Additionally, researchers in the Miller School of Entrepreneurship and the School of Hospitality Leadership in the College of Business plan to secure additional grants to conduct a qualitative analysis of the transition readiness of owners throughout rural North Carolina. The intention is to discover the areas of needs, so that programming can be tailored to address the planning gaps. The data will also be used to create a quantitative tool to measure transition readiness of small and family firms in rural areas. With the learning accumulated by the deployment of this tool, the Small Business Resource Center in the Miller School can work with community partners to directly target the transition needs of firms. A long-run objective would be to partner with other institutions to create a national model to measure transition readiness of rural owners nationwide.

In the meantime

Research, however, can take time. During this period, numerous small businesses can go under, affecting the lives of many and the communities these lives call home.
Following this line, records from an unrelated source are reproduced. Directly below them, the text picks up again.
(* ===== verification/KeExample.v ===== *)
(** * A small system

    Two threads and the idle thread: a state with the invariant from which the
    examples of the dispatcher's theorems start. *)

From stdpp Require Import base list numbers option gmap sets.
From S2P Require Import Prelude KeState KeSched KeWait KeInv KeReady KeFrame KeTest.
From S2P Require Import KeObjects KeBlock KeOps KeObjOk KeBlockOk KeMultiOk KeCalls.

Definition new_thread (st : KTHREAD_STATE) (p level : Z) : KTHREAD :=
  mkThread st p p 0 6 false false true 0%nat [] 0 0 0 false level false false false false
    false false false false 0 [] None.

Definition new_object (b : KBODY) (v : Z) : KOBJECT := mkObject b v [].

Definition start_threads : gmap tid KTHREAD :=
  <[0%nat := new_thread Running 0 DISPATCH_LEVEL]>
  (<[1%nat := new_thread Running 8 0]>
  (<[2%nat := new_thread Ready 8 0]> ∅)).

Definition start_timers : gmap oid KTIMER :=
  <[ThreadTimer 0%nat := mkTimer 0 false]>
  (<[ThreadTimer 1%nat := mkTimer 0 false]>
  (<[ThreadTimer 2%nat := mkTimer 0 false]> ∅)).

Definition start_objects : gmap oid KOBJECT :=
  <[KiSwapEvent := new_object SynchronizationEvent 0]>
  (<[ThreadTimer 1%nat := new_object TimerObject 0]>
  (<[ThreadTimer 2%nat := new_object TimerObject 0]> ∅)).

Definition start_queues : list (list tid) := <[8%nat := [2%nat]]> (replicate 32 []).

(** Thread 1 runs, thread 2 is ready at the same priority. *)
Definition start : KSTATE :=
  mkState start_threads start_objects start_timers ∅ {[ 0%nat := mkProcess ProcessInMemory 6 1 [] ]}
    start_queues 256 0 [] [] [] [] (replicate 32 0) (replicate 128 []) None 1%nat 0%nat 0
    (2 ^ 63) 0 1000 1000 false 0 false false.

Lemma start_thread_cases t th :
  Threads start !! t = Some th →
  t = 0%nat ∧ th = new_thread Running 0 DISPATCH_LEVEL ∨
  t = 1%nat ∧ th = new_thread Running 8 0 ∨ t = 2%nat ∧ th = new_thread Ready 8 0.
Proof.
  simpl. unfold start_threads. rewrite !lookup_insert_Some, lookup_empty. naive_solver.
Qed.

Lemma start_view_cases t v :
  sched_view start t = Some v →
  t = 0%nat ∧ v = (Running, false, 0) ∨ t = 1%nat ∧ v = (Running, false, 8) ∨
  t = 2%nat ∧ v = (Ready, false, 8).
Proof.
  unfold sched_view. destruct (Threads start !! t) as [th|] eqn:Ht; [|done].
  intros [= <-]. apply start_thread_cases in Ht. naive_solver.
Qed.

Lemma start_object_cases o ob :
  Objects start !! o = Some ob →
  o = KiSwapEvent ∧ ob = new_object SynchronizationEvent 0 ∨
  (∃ t, o = ThreadTimer t) ∧ ob = new_object TimerObject 0.
Proof.
  simpl. unfold start_objects. rewrite !lookup_insert_Some, lookup_empty. naive_solver.
Qed.

Lemma start_queue p q :
  ready_queue start p = Some q → p = 8 ∧ q = [2%nat] ∨ p ≠ 8 ∧ q = [].
Proof.
  unfold ready_queue. simpl. unfold array_get. destruct (Z.leb_spec 0 p); [|done].
  unfold start_queues. intros [(Heq & -> & _)|[Hne Hq]]%list_lookup_insert_Some.
  - left. split; [lia|done].
  - right. split; [lia|]. by apply lookup_replicate in Hq as [-> _].
Qed.

Lemma start_nobody_waits t bs : ¬ waits unlocked start t bs.
Proof.
  intros [_ Hv]. unfold wait_view in Hv. destruct (Threads start !! t) as [th|] eqn:Ht; [|done].
  apply start_thread_cases in Ht as [[_ ->]|[[_ ->]|[_ ->]]]; done.
Qed.

Lemma start_not_owned o t : ¬ owned_by start o t.
Proof.
  intros (ob & a & d & Ho & Hb). apply start_object_cases in Ho as [[_ ->]|[_ ->]]; done.
Qed.

Lemma start_ok : dispatcher_ok start.
Proof.
  split; [split|..].
  - split.
    + done.
    + unfold is_u32. simpl. lia.
    + intros p q [[-> ->]|[Hne ->]]%start_queue; [done|].
      change (KiReadySummary start) with (2 ^ 8). rewrite bool_decide_false by auto.
      destruct (decide (0 ≤ p)); [|by apply Z.testbit_neg_r; lia]. by apply Z.pow2_bits_false; lia.
    + intros p q t Hq. apply start_queue in Hq. split.
      * destruct Hq as [[-> ->]|[_ ->]]; [|by intros ?%elem_of_nil].
        intros ->%list_elem_of_singleton. by split; [intros []|].
      * intros [_ [[_ [=]]|[[_ [=]]|[-> [= ->]]]]%start_view_cases].
        destruct Hq as [[_ ->]|[? _]]; [by apply list_elem_of_singleton|done].
    + intros p q [[_ ->]|[_ ->]]%start_queue; [apply NoDup_singleton|apply NoDup_nil_2].
    + intros t. split; [done|]. intros (_ & r & p & Hv). by apply start_view_cases in Hv; naive_solver.
    + intros t r p _ Hv. apply start_view_cases in Hv. simpl. naive_solver.
    + done.
  - exists Running, false, 8. split; [done|]. intros p q Hp [[-> _]|[_ ->]]%start_queue; [lia|done].
  - split.
    + intros o ob t i Ho. apply start_object_cases in Ho as [[_ ->]|[_ ->]]; simpl;
        (split; [by intros ?%elem_of_nil|]); intros (bs & b & Hw & _); by destruct (start_nobody_waits t bs).
    + intros o ob Ho. apply start_object_cases in Ho as [[_ ->]|[_ ->]]; apply NoDup_nil_2.
    + intros t bs i b Hw. by destruct (start_nobody_waits t bs).
    + intros t bs Hw. by destruct (start_nobody_waits t bs).
    + by eexists.
    + intros t bs i b Hw. by destruct (start_nobody_waits t bs).
    + intros t bs i Hw. by destruct (start_nobody_waits t bs).
  - split.
    + intros o ob Ho. apply start_object_cases in Ho as [[_ ->]|[_ ->]]; unfold signal_ok; simpl; [lia|done].
    + intros t th o Ht. apply start_thread_cases in Ht. split.
      * destruct Ht as [[_ ->]|[[_ ->]|[_ ->]]]; by intros ?%elem_of_nil.
      * intros Hown. by destruct (start_not_owned o t).
    + intros o t Hown. by destruct (start_not_owned o t).
    + intros t th Ht. apply start_thread_cases in Ht as [[_ ->]|[[_ ->]|[_ ->]]]; apply NoDup_nil_2.
    + intros t ob Ho. apply start_object_cases in Ho as [[? _]|[_ ->]]; done.
  - intros t th Ht. apply start_thread_cases in Ht as [[-> ->]|[[-> ->]|[-> ->]]];
      split; simpl; unfold HIGH_PRIORITY, zlen; try done; simpl; lia.
  - split; [done|]. by eexists.
  - by eexists.
  - by eexists.
  - split; [|done]. intros th Ht. by apply start_thread_cases in Ht as [[_ ->]|[[? _]|[? _]]].
Qed.

(** ** States reached from it *)

Definition E1 : oid := Obj 1.
Definition E2 : oid := Obj 2.
Definition M3 : oid := Obj 3.
Definition S4 : oid := Obj 4.

Definition next (s : KSTATE) (c : KCALL) : KSTATE := default s (run_call c s).

Lemma next_ok s c :
  dispatcher_ok s → valid_call c s → dispatcher_ok (next s c) ∧ dispatcher_step s (next s c).
Proof.
  intros Hok Hv. destruct (call_ok c s Hok Hv) as (s' & Hr & H'). unfold next. rewrite Hr.
  split; [done|]. by exists c.
Qed.

Lemma next_reach s0 s c :
  dispatcher_ok s ∧ rtc dispatcher_step s0 s → valid_call c s →
  dispatcher_ok (next s c) ∧ rtc dispatcher_step s0 (next s c).
Proof.
  intros [Hok Hr] Hv. destruct (next_ok s c Hok Hv). split; [done|]. by eapply rtc_r.
Qed.

(** A notification event, a synchronization event, a mutant owned by thread 1 and a
    semaphore. *)
Definition s_created : KSTATE :=
  foldl next start
    [InitializeEvent E1 NotificationEvent false; InitializeEvent E2 SynchronizationEvent false;
     InitializeMutant M3 true; InitializeSemaphore S4 0 5].

Definition wait_for (o : oid) : KCALL := WaitForSingleObject o 0 false false None.

Ltac valid_new := split; [vm_compute; reflexivity|]; intros ?; discriminate.

Lemma created_reach : dispatcher_ok s_created ∧ rtc dispatcher_step start s_created.
Proof.
  unfold s_created. cbn [foldl].
  repeat (apply next_reach; [|simpl valid_call; try (split; [valid_new|]); try valid_new]).
  - split; [apply start_ok|done].
  - by left.
  - by right.
  - lia.
Qed.

Lemma single_call s o :
  CurrentThread s ≠ IdleThread s →
  (∃ th, Threads s !! CurrentThread s = Some th ∧ Queue th = None) →
  0 < zlen (KeWaitReason s) → (∃ ob, Objects s !! o = Some ob ∧ Body ob ≠ QueueObject) →
  not_timer o → valid_call (wait_for o) s.
Proof.
  intros Hi (th & Hth & Hq) Hr (ob & Ho & Hb) Hn. split; [|by split_and!; [exists ob|..]].
  split; [done| |lia|done]. intros th'. rewrite Hth. by intros <-%(inj Some).
Qed.

Ltac valid_wait :=
  apply single_call; [vm_compute; discriminate
    |eexists; split; [vm_compute; reflexivity|vm_compute; reflexivity]
    |vm_compute; reflexivity
    |eexists; split; [vm_compute; reflexivity|vm_compute; discriminate]
    |intros ?; discriminate].

(** Thread 1 waits for [E1], [E2] or [S4], and thread 2 runs. *)
Definition s_wait1 : KSTATE := next s_created (wait_for E1).
Definition s_wait2 : KSTATE := next s_created (wait_for E2).
Definition s_wait4 : KSTATE := next s_created (wait_for S4).

Lemma wait1_reach : dispatcher_ok s_wait1 ∧ rtc dispatcher_step start s_wait1.
Proof. apply next_reach; [apply created_reach|]. valid_wait. Qed.

Lemma wait2_reach : dispatcher_ok s_wait2 ∧ rtc dispatcher_step start s_wait2.
Proof. apply next_reach; [apply created_reach|]. valid_wait. Qed.

Lemma wait4_reach : dispatcher_ok s_wait4 ∧ rtc dispatcher_step start s_wait4.
Proof. apply next_reach; [apply created_reach|]. valid_wait. Qed.

(** Then thread 2 waits for the mutant of thread 1, which is woken and runs. *)
Definition s_idle : KSTATE := next s_wait1 (wait_for M3).
Definition s_contended : KSTATE := foldl next s_idle [SetEvent E1 1 false; IdleSwitch].

Lemma contended_reach : dispatcher_ok s_contended ∧ rtc dispatcher_step start s_contended.
Proof.
  unfold s_contended. cbn [foldl]. apply next_reach; [apply next_reach|].
  - apply next_reach; [apply wait1_reach|]. valid_wait.
  - eexists. split; [vm_compute; reflexivity|]. by left.
  - vm_compute. reflexivity.
Qed.

(** Thread 1 waits for its own mutant and [E1] together; then thread 2 sets [E1]. *)
Definition wait_for_all (os : list oid) : KCALL :=
  WaitForMultipleObjects os WaitAll 0 false false None false.

Definition s_all : KSTATE := next s_created (wait_for_all [M3; E1]).
Definition s_stuck : KSTATE := next s_all (SetEvent E1 1 false).

Lemma created_wait : wait_call s_created 0 None.
Proof.
  split; [vm_compute; discriminate| |vm_compute; split; [discriminate|reflexivity]|exact I].
  intros th Hth. vm_compute in Hth. injection Hth as <-. reflexivity.
Qed.

Lemma created_objects os :
  os ⊆ [E1; E2; M3; S4] → wait_objects s_created os.
Proof.
  intros Hin. split.
  - intros o [->|[->|[->|[->|[]%elem_of_nil]%elem_of_cons]%elem_of_cons]%elem_of_cons]%Hin%elem_of_cons;
      (eexists; split; [vm_compute; reflexivity|discriminate]).
  - intros o [->|[->|[->|[->|[]%elem_of_nil]%elem_of_cons]%elem_of_cons]%elem_of_cons]%Hin%elem_of_cons;
      intros ?; discriminate.
  - intros Hsw%Hin. set_unfold in Hsw. unfold E1, E2, M3, S4 in Hsw. naive_solver.
Qed.

Lemma stuck_reach : dispatcher_ok s_stuck ∧ rtc dispatcher_step start s_stuck.
Proof.
  apply next_reach; [apply next_reach; [apply created_reach|]|].
  - split; [apply created_wait|]. split; [apply created_objects; set_solver|].
    split; [done|]. split; [simpl; unfold THREAD_WAIT_OBJECTS; lia|]. intros _.
    apply NoDup_cons. split; [|apply NoDup_singleton]. by intros ?%list_elem_of_singleton.
  - eexists. split; [vm_compute; reflexivity|]. by left.
Qed.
Business owners, in the meantime, can:

  • speak with their attorneys and CPAs about succession planning;
  • consider a business valuation; and
  • investigate the multiple options for transition (sell to an outside party, pass on to a family member, sell to a key employee, employee stock ownership plan, etc.).

There’s no easy fix to help small-business owners with their business transition. However, ongoing and new research could provide new avenues and strategies that can be used.

Dennis Barber, III, is an assistant professor in the Miller School of Entrepreneurship at ECU’s College of Business. Mike Harris is the director of the Miller School of Entrepreneurship.